_Task objective:_
Every line of the entries below from the one containing "(** All nodes" to the one containing "map (fun e =>", both ends included, must be written out exactly. No other line belongs in the answer.

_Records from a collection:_
------------

(** ** qlz_compress *)

Lemma qlz_compress_ok source dest sc :
  Forall is_byte source -> 0 < msize source <= 0xffffffff - 400 -> msize source + 400 <= msize dest ->
  exists r d, qlz_compress source dest sc = Ret (r, d) /\ msize d = msize dest /\
    r <= msize source + 120 /\ compressed_form source r (take (Z.to_nat r) d).
Proof.
  intros Hb Hn Hd. unfold qlz_compress. set (n := msize source) in *.
  destruct (Z.eqb_spec n 0); [lia|]. destruct (Z.ltb_spec (0xffffffff - 400) n); [lia|]. cbn [orb].
  change (if n <? 216 then 3 else 9) with (base_of n).
  pose proof (base_of_cases n) as Hbase. set (base := base_of n) in *.
  unfold at_offset. set (h := take (Z.to_nat base) dest). set (body := drop (Z.to_nat base) dest).
  assert (Hh : length h = Z.to_nat base) by (unfold h, msize in *; rewrite length_take; lia).
  assert (Hbody : msize body = msize dest - base) by (unfold body, msize in *; rewrite length_drop; lia).
  destruct (compress_core_ok source (msize body) Hb ltac:(lia) body (s_cache sc) (s_offset sc))
    as (k & out & -> & Hout & Hk); [done|lia|].
  cbn [obind]. assert (Hhs : msize h = base) by (unfold msize; lia).
  destruct Hk as [[-> H42]|(ts & Hp & -> & Htk & H31 & H111)].
  - cbn [Z.eqb]. rewrite wr_ret by (rewrite ?msize_app; fold n; lia). cbn [obind].
    unfold mem_write. rewrite <-Hh, take_app_length, drop_app_ge by lia.
    rewrite put_header_ok by done. cbn [obind].
    eexists _, _. split; [reflexivity|]. split; [|split; [lia|by apply stored_form]].
    rewrite !msize_app, header_of_size by done. fold n. unfold msize at 1. rewrite length_drop.
    assert (n = Z.of_nat (length source)) by done. unfold msize in Hout, Hd, Hbody |- *. lia.
  - set (L := Z.max 9 (msize (stream 0 ts))) in *. destruct (Z.eqb_spec L 0); [lia|]. cbn [obind].
    rewrite put_header_ok by done. cbn [obind].
    eexists _, _. split; [reflexivity|]. split; [rewrite msize_app, header_of_size by done; lia|].
    split; [lia|]. apply (stream_form source _ ts); try done; fold n; try lia.
Qed.

(** ** qlz_decompress *)

Lemma take_agrees source out : agrees source (msize out) out (msize source) -> msize source <= msize out ->
  take (length source) out = source.
Proof.
  intros [_ Ha] Hle. apply (nth_ext _ _ 0 0).
  - unfold msize in *. rewrite length_take. lia.
  - intros k Hk. rewrite length_take in Hk. specialize (Ha (Z.of_nat k)).
    unfold byte_at, msize in *. rewrite Nat2Z.id in Ha. rewrite <-Ha by lia.
    rewrite !nth_lookup, lookup_take_lt by lia. done.
Qed.

Lemma drop_exact (a b : list Z) k : k = length a -> drop k (a ++ b) = b.
Proof. intros ->. apply drop_app_length. Qed.
Lemma cgi_url_unescape_decodes_witness :
  cgi_url_unescape (Some (b! "a+b%3dc" ++ 0 :: [7; 8])) = Ret (Some (b! "a b=c" ++ [0; 99; 0; 7; 8])).
Proof.
  apply (cgi_url_unescape_decodes (b! "a+b%3dc") (b! "a b=c") [7; 8]).
  apply encodes_plain; [by vm_compute|done|done|done|]. apply encodes_space.
  apply encodes_plain; [by vm_compute|done|done|done|]. apply encodes_hex; [done|done|done|].
  apply encodes_plain; [by vm_compute|done|done|done|]. apply encodes_nil.
Defined.

(** ** Utf8StringTrunc: what is displayed *)

(** The characters at the beginning of a text, and what is left from the first byte that
    begins none. *)
Fixpoint utf8_split (fuel : nat) (text : list Z) : list (list Z) * list Z :=
  match fuel, text with
  | S fuel, c :: _ =>
      match utf8_size c with
      | Some n =>
          if (n <=? length text)%nat then
            let r := utf8_split fuel (drop n text) in (take n text :: r.1, r.2)
          else ([], text)
      | None => ([], text)
      end
  | _, _ => ([], text)
  end.

Definition char_width (ch : list Z) : Z := if (length ch =? 1)%nat then 1 else 2.

(** The characters the loop takes: until the width is reached. *)
Fixpoint shown (w : Z) (chars : list (list Z)) : list (list Z) :=
  match chars with
  | ch :: chars => if 0 <? w then ch :: shown (w - char_width ch) chars else []
  | [] => []
  end.
(* ===== verification/CgiHdf.v ===== *)
(** What src/AdHot/hub/cgi/cgi.c uses of ClearSilver: error values (neo_err.h), the data
    set (neo_hdf.h) and the wrapper of the CGI environment (cgiwrap.h).  Their code is not
    part of the repository, so the operations are those of the classes [Hdf] and
    [CgiWrap]; [HdfLaws] states what neo_hdf.h documents of the data set, against a flat
    model of it ([dataset]), and [flat_hdf] is one implementation that obeys it. *)
From Stdlib Require Import ZArith Lia Bool String.
From stdpp Require Import base list numbers.
From S2P Require Import Prelude.

(** ** Errors *)

(** [NERR_TYPE]: the predefined types the code uses, and those registered at run time. *)
Inductive NERR_TYPE :=
  NERR_ASSERT | NERR_NOMEM | NERR_IO | NERR_SYSTEM | NERR_OUTOFRANGE | NERR_registered (n : Z).

#[export] Instance NERR_TYPE_eq_dec : EqDecision NERR_TYPE.
Proof. solve_decision. Defined.

(** [NEOERR *]: the type at the bottom of the chain; [nerr_pass] does not change it. *)
Abbreviation NEOERR := (option NERR_TYPE).
Abbreviation STATUS_OK := (@None NERR_TYPE).
Definition nerr_raise (t : NERR_TYPE) : NEOERR := Some t.
Definition nerr_match (e : NEOERR) (t : NERR_TYPE) : bool := bool_decide (e = Some t).

(** ** The data set *)

Abbreviation bytes := (list Z).

(** A node is known by the names on the way to it from the top. *)
Definition path := list bytes.

(** All nodes but the top one, in the order of their creation, with their values. *)
Definition dataset := list (path * option bytes).

(** Is there a node, and with what value? *)
Fixpoint ds_find (d : dataset) (p : path) : option (option bytes) :=
  match d with
  | [] => None
  | (q, v) :: d => if decide (q = p) then Some v else ds_find d p
  end.

(** The nodes directly below a node. *)
Definition is_child (p : path) (q : path) : bool :=
  match q with [] => false | _ => bool_decide (removelast q = p) end.
Definition ds_children (d : dataset) (p : path) : list path :=
  List.filter (is_child p) (map fst d).

(** A node is created at the end of its level, with no value. *)
Definition ds_touch (d : dataset) (p : path) : dataset :=
  match ds_find d p with Some _ => d | None => d ++ [(p, None)] end.

(** [p ++ names] and the nodes on the way from [p]. *)
Fixpoint ds_make (d : dataset) (p names : path) : dataset :=
  match names with
  | [] => d
  | n :: names => ds_make (ds_touch d (p ++ [n])) (p ++ [n]) names
  end.

Definition ds_update (d : dataset) (p : path) (v : option bytes) : dataset :=
  map (fun e => if decide (e.1 = p) then (p, v) else e) d.

Definition ds_set (d : dataset) (p names : path) (v : option bytes) : dataset :=
  ds_update (ds_make d p names) (p ++ names) v.

(** The names of a dotted name. *)
Fixpoint split_dots (n : bytes) : path :=
  match n with
  | [] => [[]]
  | c :: n =>
      match split_dots n with
      | w :: ws => if c =? 46 then [] :: w :: ws else (c :: w) :: ws
      | [] => [[c]]
      end
  end.

(** Names that walk somewhere. *)
Definition good_name (n : bytes) : Prop := Forall (fun w => w <> []) (split_dots n).
#[export] Instance good_name_dec n : Decision (good_name n).
Proof. apply _. Defined.

(** The node at the first level that a walk from [p] by [n] enters. *)
Definition entered (p : path) (n : bytes) : option bytes :=
  match p with c :: _ => Some c | [] => head (split_dots n) end.

(** The operations.  A pointer to a node is its path: the code neither moves nor removes
    nodes.  Values and names are C strings. *)
Class Hdf := {
  hdf_t : Type;
  hdf_empty : hdf_t;
  hdf_get_value : hdf_t -> path -> bytes -> option bytes -> option bytes;
  hdf_get_int_value : hdf_t -> path -> bytes -> Z -> Z;
  hdf_get_copy : hdf_t -> path -> bytes -> NEOERR * option bytes;
  hdf_get_obj : hdf_t -> path -> bytes -> option path;
  hdf_obj_child : hdf_t -> path -> option path;
  hdf_obj_next : hdf_t -> path -> option path;
  hdf_obj_value : hdf_t -> path -> option bytes;
  hdf_set_value : hdf_t -> path -> bytes -> option bytes -> NEOERR * hdf_t;
  hdf_set_buf : hdf_t -> path -> bytes -> bytes -> NEOERR * hdf_t;
  hdf_set_int_value : hdf_t -> path -> bytes -> Z -> NEOERR * hdf_t;
  hdf_dump_str : hdf_t -> NEOERR * bytes;
  (** the data set as the header file describes it *)
  hdf_data : hdf_t -> dataset
}.

(** What the header file says, of a data set without symbolic links (the code makes none)
    and while there is memory. *)
Class HdfLaws (H : Hdf) : Prop := {
  hdf_get_value_law s p n def v :
    good_name n -> ds_find (hdf_data s) (p ++ split_dots n) = Some (Some v) ->
    hdf_get_value s p n def = Some v;
  hdf_get_value_none_law s p n def :
    good_name n -> ds_find (hdf_data s) (p ++ split_dots n) = None -> hdf_get_value s p n def = def;
  hdf_get_copy_law s p n : hdf_get_copy s p n = (STATUS_OK, hdf_get_value s p n None);
  hdf_get_obj_law s p n :
    good_name n ->
    hdf_get_obj s p n = (fun _ => p ++ split_dots n) <$> ds_find (hdf_data s) (p ++ split_dots n);
  hdf_get_obj_under_law s p n q :
    hdf_get_obj s p n = Some q -> head q = entered p n;
  hdf_obj_child_law s p : hdf_obj_child s p = head (ds_children (hdf_data s) p);
  hdf_obj_next_law s p l q r :
    ds_children (hdf_data s) p = l ++ q :: r -> hdf_obj_next s q = head r;
  hdf_obj_value_law s p v : ds_find (hdf_data s) p = Some v -> hdf_obj_value s p = v;
  hdf_set_value_law s p n v :
    good_name n -> exists s', hdf_set_value s p n v = (STATUS_OK, s') /\
      hdf_data s' = ds_set (hdf_data s) p (split_dots n) v;
  hdf_set_value_frame_law s p n v e s' q :
    hdf_set_value s p n v = (e, s') -> head q <> entered p n ->
    ds_find (hdf_data s') q = ds_find (hdf_data s) q;
  hdf_set_buf_law s p n v : hdf_set_buf s p n v = hdf_set_value s p n (Some v);
  hdf_data_law s : NoDup (map fst (hdf_data s));
  hdf_empty_law : hdf_data hdf_empty = []
}.

(** ** The wrapper of the CGI environment *)

(** What [cgiwrap_read] reports in [read_len]: the bytes it read, or a negative number. *)
Inductive read_result := Read (data : bytes) | ReadError.

(** [world] is what lies outside the program: its environment, the request body, the
    output so far, files.  [cgiwrap_writef] is given what the format expands to. *)
Class CgiWrap := {
  world : Type;
  cgiwrap_getenv : world -> bytes -> NEOERR * option bytes;
  cgiwrap_putenv : world -> bytes -> bytes -> NEOERR * world;
  cgiwrap_iterenv : world -> Z -> NEOERR * option (bytes * bytes);
  cgiwrap_read : world -> Z -> read_result * world;
  cgiwrap_writef : world -> bytes -> NEOERR * world;
  cgiwrap_write : world -> bytes -> NEOERR * world;
  (** [fwrite] to the file an upload is stored in *)
  fwrite : world -> bytes -> Z * world;
  (** of neo_misc.h and neo_str.h *)
  ne_timef : world -> Z;
  neos_strip : bytes -> bytes;
  (** what neos_strip leaves at the beginning of the buffer it works on *)
  neos_strip_end : bytes -> bytes
}.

------------

_Answer for the task:_
(** All nodes but the top one, in the order of their creation, with their values. *)
Definition dataset := list (path * option bytes).

(** Is there a node, and with what value? *)
Fixpoint ds_find (d : dataset) (p : path) : option (option bytes) :=
  match d with
  | [] => None
  | (q, v) :: d => if decide (q = p) then Some v else ds_find d p
  end.

(** The nodes directly below a node. *)
Definition is_child (p : path) (q : path) : bool :=
  match q with [] => false | _ => bool_decide (removelast q = p) end.
Definition ds_children (d : dataset) (p : path) : list path :=
  List.filter (is_child p) (map fst d).

(** A node is created at the end of its level, with no value. *)
Definition ds_touch (d : dataset) (p : path) : dataset :=
  match ds_find d p with Some _ => d | None => d ++ [(p, None)] end.

(** [p ++ names] and the nodes on the way from [p]. *)
Fixpoint ds_make (d : dataset) (p names : path) : dataset :=
  match names with
  | [] => d
  | n :: names => ds_make (ds_touch d (p ++ [n])) (p ++ [n]) names
  end.

Definition ds_update (d : dataset) (p : path) (v : option bytes) : dataset :=
  map (fun e => if decide (e.1 = p) then (p, v) else e) d.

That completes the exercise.